The “I want to comply” approach means that every employee understands how the company wants them to do business with integrity. They also understand the important, and active, role they have to ensure compliance with a variety of regulations. This results in more dynamic compliance processes where everyone is involved. Your employees understand existing requirements, and are involved in assessing risk for future changes in regulations or requirements. This allows your company to focus on identifying positive examples of compliance as well as deterring misconduct.
Creating a positive compliance culture does not happen overnight. It requires commitment from everyone in a company. Experts offer many recipes to create a positive culture of compliance, but Gartner’s 2018 Culture of Compliance & Ethics Essentials report lists 6 critical initiatives:
- Empower employees speaking up to report misconduct.
- Train high integrity employees.
- Develop managers into ethical leaders.
- Improve the tone at the top.
- Build integrity into business practices.
- Foster a sense of organization justice.
Insights from Gartner
They surveyed more than 2 million employees for more than 10 years. Gartner found that a strong culture of integrity decreases observed misconduct, and improves reporting rates, as well as overall business performance. Learn more from Gartner at Insights: Corporate Integrity.
Commitment to Compliance
As a global company, Xerox is expected to maintain an effective corporate compliance program that ensures compliance for a variety of global regulatory and legal requirements. Xerox is committed to creating a positive corporate compliance culture and doing business with integrity.
Additionally, in September 2017, we established the Office of Compliance to ensure sustainable compliance with applicable with laws and regulations, as well as to instill a formal enterprise wide compliance program. Sustainable compliance means effective and efficient compliance functions and processes focusing on the most material corporate risks, and striving for continual improvement. The Office of Compliance collaborates with subject matter experts, Office of Business Ethics, and Internal Audit to assess risk, prioritize, and continually improve compliance processes.
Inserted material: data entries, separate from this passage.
(* ===== verification/DGSpec.v ===== *)
(** * The abstract specification of dependence graphs

    A dependence graph as its clients think of it: two sets of values and a finite map
    of edges between values. Every sequence of operations of the class [DG] implements
    the corresponding sequence of operations of the specification. *)
From S2P Require Import Prelude DGEdge DGNode DGBase DGInvariant.

(** ** The specification *)

Record AEdge := mkAEdge {
  a_src : Ptr;
  a_dst : Ptr;
  a_kind : DependenceKind;
  a_type : option DataDependenceType
}.

(** values inside and outside the region of the graph, edges, and the number of nodes
    ever created *)
Record AGraph := mkAGraph {
  a_internal : gset Ptr;
  a_external : gset Ptr;
  a_edges : gmap Ptr AEdge;
  a_count : Z
}.

Definition a_values (A : AGraph) : gset Ptr := a_internal A ∪ a_external A.
Definition a_empty : AGraph := mkAGraph ∅ ∅ ∅ 0.

(** the calls a client makes on a graph *)
Inductive dg_call :=
  | CallAddNode (t : Ptr) (inclusion : bool)
  | CallFetchOrAddNode (t : Ptr) (inclusion : bool)
  | CallAddVariable (src dst : Ptr) (t : DataDependenceType)
  | CallAddMemory (src dst : Ptr) (t : DataDependenceType) (isMust : bool)
  | CallAddControl (src dst : Ptr)
  | CallAddUndefined (src dst : Ptr)
  | CallCopyAddEdge (e : Ptr)
  | CallRemoveEdge (e : Ptr)
  | CallRemoveNodeOf (t : Ptr)
  | CallSetEntryNode (n : option Ptr).

Definition call_edge (c : dg_call) : option AEdge :=
  match c with
  | CallAddVariable s d t => Some (mkAEdge s d VARIABLE_DEPENDENCE (Some t))
  | CallAddMemory s d t must =>
      Some (mkAEdge s d (if must then MUST_MEMORY_DEPENDENCE else MAY_MEMORY_DEPENDENCE) (Some t))
  | CallAddControl s d => Some (mkAEdge s d CONTROL_DEPENDENCE None)
  | CallAddUndefined s d => Some (mkAEdge s d UNDEFINED_DEPENDENCE None)
  | _ => None
  end.

(** What each call does. The relation is not defined on the calls a client must not
    make: adding a value twice, an edge between values that are not in the graph,
    copying an undefined dependence, removing what is not there. *)
Inductive a_step (A : AGraph) : dg_call → AGraph → Prop :=
  | a_addNode c t b :
      c = CallAddNode t b ∨ c = CallFetchOrAddNode t b →
      t ∉ a_values A → (a_count A < int32_max)%Z →
      a_step A c
        (mkAGraph (if b then {[t]} ∪ a_internal A else a_internal A)
                  (if b then a_external A else {[t]} ∪ a_external A)
                  (a_edges A) (a_count A + 1))
  | a_fetchNode t b :
      t ∈ a_values A → a_step A (CallFetchOrAddNode t b) A
  | a_addEdge c x e :
      call_edge c = Some x → a_src x ∈ a_values A → a_dst x ∈ a_values A →
      a_edges A !! e = None →
      a_step A c (mkAGraph (a_internal A) (a_external A) (<[e := x]> (a_edges A)) (a_count A))
  | a_removeEdge e :
      is_Some (a_edges A !! e) →
      a_step A (CallRemoveEdge e)
        (mkAGraph (a_internal A) (a_external A) (delete e (a_edges A)) (a_count A))
  | a_removeNode t :
      t ∈ a_values A →
      a_step A (CallRemoveNodeOf t)
        (mkAGraph (a_internal A ∖ {[t]}) (a_external A ∖ {[t]})
           (filter (λ p, a_src p.2 ≠ t ∧ a_dst p.2 ≠ t) (a_edges A)) (a_count A))
  | a_setEntryNode n : a_step A (CallSetEntryNode n) A
  | a_copyEdge e x e' :
      a_edges A !! e = Some x → a_kind x ≠ UNDEFINED_DEPENDENCE → a_edges A !! e' = None →
      a_step A (CallCopyAddEdge e) (mkAGraph (a_internal A) (a_external A) (<[e' := x]> (a_edges A)) (a_count A)).

(** what a call answers: the address of the edge it adds, or nothing when it adds none *)
Definition replies (A A' : AGraph) (r : option Ptr) : Prop :=
  match r with
  | Some e => ∃ x, a_edges A !! e = None ∧ a_edges A' = <[e := x]> (a_edges A)
  | None => a_edges A' ⊆ a_edges A
  end.

(** a call the specification allows *)
Definition enabled (A : AGraph) (c : dg_call) : Prop := ∃ A', a_step A c A'.

(** the calls that add no edge *)
Lemma step_no_edge A c A' : a_step A c A' → call_edge c = None → (∀ e, c ≠ CallCopyAddEdge e) → replies A A' None.
Proof.
  intros [] Hc Hcopy; simpl; try done.
  - congruence.
  - apply delete_subseteq.
  - apply map_filter_subseteq.
  - by edestruct Hcopy.
Qed.

(** ** The implementation *)

Section spec.
Context {IO : IterOrder}.

(** the method each call stands for, with the edge it returns *)
Definition call (c : dg_call) : M GSt (option Ptr) :=
  match c with
  | CallAddNode t b => addNode t b ;;; ret None
  | CallFetchOrAddNode t b => fetchOrAddNode t b ;;; ret None
  | CallAddVariable s d t => let* e := addVariableDataDependenceEdge s d t in ret (Some e)
  | CallAddMemory s d t must => let* e := addMemoryDataDependenceEdge s d t must in ret (Some e)
  | CallAddControl s d => let* e := addControlDependenceEdge s d in ret (Some e)
  | CallAddUndefined s d => let* e := addUndefinedDependenceEdge s d in ret (Some e)
  | CallCopyAddEdge e => let* e' := copyAddEdge e in ret (Some e')
  | CallRemoveEdge e => removeEdge e ;;; ret None
  | CallRemoveNodeOf t => let* n := fetchNode t in let* n := deref n in removeNode n ;;; ret None
  | CallSetEntryNode n => set_this (setEntryNode n) ;;; ret None
  end.
Definition exec (c : dg_call) : M GSt unit := call c ;;; ret tt.

(** ** The refinement relation *)

(** the edge at [e] as the client sees it *)
Definition edge_view (h : Heap) (g : DG) (e : Ptr) : option AEdge :=
  if decide (e ∈ allEdges g) then
    y ← hedges h !! e;
    s ← hnodes h !! from y;
    d ← hnodes h !! to y;
    Some (mkAEdge (theT s) (theT d) (kind y) (dataDepType y))
  else None.
(** the iteration of [copyEdgesInto] on one edge *)
Lemma copyEdgesInto_step h0 g0 vals link ignore P m s e x :
  wf h0 g0 → subgraph h0 g0 vals link ignore P m s → (∀ t, Decision (vals t)) →
  e ∈ allEdges g0 → m !! e = None → hedges h0 !! e = Some x →
  (e ∉ ignore → copyable h0 e) → (nodeIdCounter s.2 + 1 < int32_max)%Z →
  wp (if decide (e ∈ ignore) then ret tt
      else
        let* x := on_heap (load_edge e) in
        let* fromT := on_heap (getSrc x) in
        let* toT := on_heap (getDst x) in
        let* newPDG := this in
        let fromInclusion := isInternal newPDG fromT in
        let toInclusion := isInternal newPDG toT in
        if negb fromInclusion && negb toInclusion then ret tt
        else if negb link && (negb fromInclusion || negb toInclusion) then ret tt
        else
          fetchOrAddNode fromT fromInclusion ;;;
          fetchOrAddNode toT toInclusion ;;;
          copyAddEdge e ;;;
          ret tt)
    (λ _ s', ∃ m', subgraph h0 g0 vals link ignore (λ e', P e' ∨ e' = e) m' s' ∧
       dom m' ⊆ {[e]} ∪ dom m ∧ (nodeIdCounter s'.2 ≤ nodeIdCounter s.2 + 2)%Z) s.
Proof.
  intros W0 S Hdec He Hm Hx Hcp Hcnt. pose proof (sg_copying _ _ _ _ _ _ _ _ S) as C.
  destruct (edge_view_live _ _ _ _ W0 He Hx) as (a & b & Ha & Hb & Na & Nb & Hv).
  destruct (wf_edge _ _ W0 e He) as (x' & Hx' & Hxf & Hxt). simplify_eq.
  pose proof (cp_wf _ _ _ _ C) as W.
  assert (¬ qualifies h0 g0 vals link ignore e →
    subgraph h0 g0 vals link ignore (λ e', P e' ∨ e' = e) m s) as Hskip.
  { intros Hq. destruct S as [S1 S2 S3 S4 S5]. split; try done.
    intros e'. rewrite S4. naive_solver. }
  case_decide as Hig.
  { apply wp_ret. exists m. split; [|split; [set_solver|simpl; lia]]. apply Hskip. by intros [? _]. }
  destruct s as [h g]. simpl in *. dg_steps.
  exists x. split; [by apply (cp_edges _ _ _ _ C)|]. dg_steps.
  exists a. split; [exact (eq_trans (proj1 (cp_nodes _ _ _ _ C (from x) (mk_is_Some _ _ Ha))) Ha)|]. dg_steps.
  exists b. split; [exact (eq_trans (proj1 (cp_nodes _ _ _ _ C (to x) (mk_is_Some _ _ Hb))) Hb)|]. dg_steps.
  pose proof (internal_value_isInternal _ _ (theT a) W) as Ia.
  pose proof (internal_value_isInternal _ _ (theT b) W) as Ib. simpl in Ia, Ib.
  pose proof (sg_internal _ _ _ _ _ _ _ _ S) as Si. simpl in Si. rewrite Si in Ia, Ib.
  destruct (negb (isInternal g (theT a)) && negb (isInternal g (theT b))) eqn:B1.
  { apply wp_ret. exists m. split; [|split; [set_solver|simpl; lia]]. apply Hskip.
    intros (_ & v & Hv' & Hor & _). simplify_eq/=.
    apply andb_true_iff in B1 as [B1 B2]. apply negb_true_iff in B1, B2.
    rewrite B1 in Ia. rewrite B2 in Ib. naive_solver. }
  destruct (negb link && (negb (isInternal g (theT a)) || negb (isInternal g (theT b)))) eqn:B2.
  { apply wp_ret. exists m. split; [|split; [set_solver|simpl; lia]]. apply Hskip.
    intros (_ & v & Hv' & _ & Hand). simplify_eq/=.
    apply andb_true_iff in B2 as [B2 B3]. apply negb_true_iff in B2.
    destruct (Hand B2) as [Ha'%Ia Hb'%Ib]. by rewrite Ha', Hb' in B3. }
  assert (qualifies h0 g0 vals link ignore e) as Hq.
  { split; [done|]. eexists. split; [exact Hv|]. simpl. split.
    - apply andb_false_iff in B1. rewrite !negb_false_iff in B1. tauto.
    - intros ->. apply orb_false_iff in B2. rewrite !negb_false_iff in B2. tauto. }
  dg_step. eapply wp_mono.
  { apply (fetchOrAddNode_copying h0 g0 m (h, g)); simpl; try done; [apply S|lia]. }
  intros _ [h1 g1] (C1 & Hn1 & Hc1 & In1 & Ex1). simpl in *.
  pose proof (cp_wf _ _ _ _ C1) as W1. simpl in W1.
  assert (isInternal g (theT b) = isInternal g1 (theT b)) as ->.
  { apply eq_true_iff_eq. rewrite Ib.
    rewrite (internal_value_isInternal _ _ (theT b) W1), In1, Si. done. }
  dg_step. eapply wp_mono.
  { apply (fetchOrAddNode_copying h0 g0 m (h1, g1)); simpl; try done. lia. }
  intros _ [h2 g2] (C2 & Hn2 & Hc2 & In2 & Ex2). simpl in *.
  dg_step. eapply wp_mono.
  { apply (copyAddEdge_copying h0 g0 m h2 g2 e _ C2 W0 He Hm (Hcp Hig) Hv);
      apply node_of_values; simpl.
    - rewrite In2, Ex2, In1, Ex1.
      destruct (Hdec (theT a)) as [?%Si|Hn]; [tauto|]. rewrite <- Si in Hn. tauto.
    - rewrite In2, Ex2, In1, Ex1.
      destruct (Hdec (theT b)) as [?%Si|Hn]; [tauto|]. rewrite <- Si in Hn. tauto. }
  intros e' [h3 g3] (C3 & Ei & Ee & Ec & _ & _ & Hn3). dg_step. simpl in *.
  exists (<[e := e']> m). split; [|split; [set_solver|lia]].
  assert (∀ t, external_value g3 t ↔ external_value g t ∨
    (t = theT a ∧ ¬ vals (theT a)) ∨ (t = theT b ∧ ¬ vals (theT b))) as Hex.
  { intros t. unfold external_value at 1. rewrite Ee. fold (external_value g2 t).
    rewrite Ex2, Ex1, In1, !Si. tauto. }
  split; simpl; [done|lia| | |].
  - intros t. unfold internal_value. rewrite Ei. fold (internal_value g2 t).
    by rewrite In2, In1.
  - intros e1. destruct (decide (e1 = e)) as [->|Hne].
    + rewrite lookup_insert_eq. split; [|eauto]. intros _. split; [by right|done].
    + rewrite lookup_insert_ne by done. rewrite (sg_edges _ _ _ _ _ _ _ _ S). naive_solver.
  - intros t. rewrite Hex, (sg_external _ _ _ _ _ _ _ _ S t).
    assert (∀ Q : Ptr → AEdge → Prop, (∃ e1 v, is_Some (<[e:=e']> m !! e1) ∧
       edge_view h0 g0 e1 = Some v ∧ Q e1 v) ↔
       Q e (mkAEdge (theT a) (theT b) (kind x) (dataDepType x)) ∨
       ∃ e1 v, is_Some (m !! e1) ∧ edge_view h0 g0 e1 = Some v ∧ Q e1 v) as Hins.
    { intros Q. split.
      - intros (e1 & v & Hs & Hv1 & HQ). destruct (decide (e1 = e)) as [->|Hne].
        + left. by simplify_eq.
        + right. exists e1, v. by rewrite lookup_insert_ne in Hs by done.
      - intros [HQ|(e1 & v & Hs & Hv1 & HQ)].
        + eexists e, _. rewrite lookup_insert_eq. eauto.
        + exists e1, v. destruct (decide (e1 = e)) as [->|]; [by rewrite Hm in Hs; destruct Hs|].
          by rewrite lookup_insert_ne. }
    rewrite (Hins (λ _ v, t = a_src v ∨ t = a_dst v)). simpl.
    split; [intros [?|[[-> ?]|[-> ?]]]|intros [? [[-> | ->]|?]]]; tauto.
Qed.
The Office of Compliance is committed to creating a positive corporate compliance culture with the Office of Business Ethics, Internal Audit, and all employees by:
- Help employees exhibit good behaviors in their work.
- Ensure senior leaders and all managers send consistent messages.
- Make colleague’s positive behavior more visible.
- Review and updating corporate policies to ensure they remain current with evolving regulatory and legal requirements.
“Xerox’s Compliance program ensures Xerox is meeting the ever more demanding expectations of all our stakeholders,” said Michele Cahn, Vice President, Global Government Affairs, Corporate Security, Philanthropy, and Sustainability. “It re-enforces our commitment to our corporate values of behaving responsibly as a corporate citizen in an increasingly complex word.”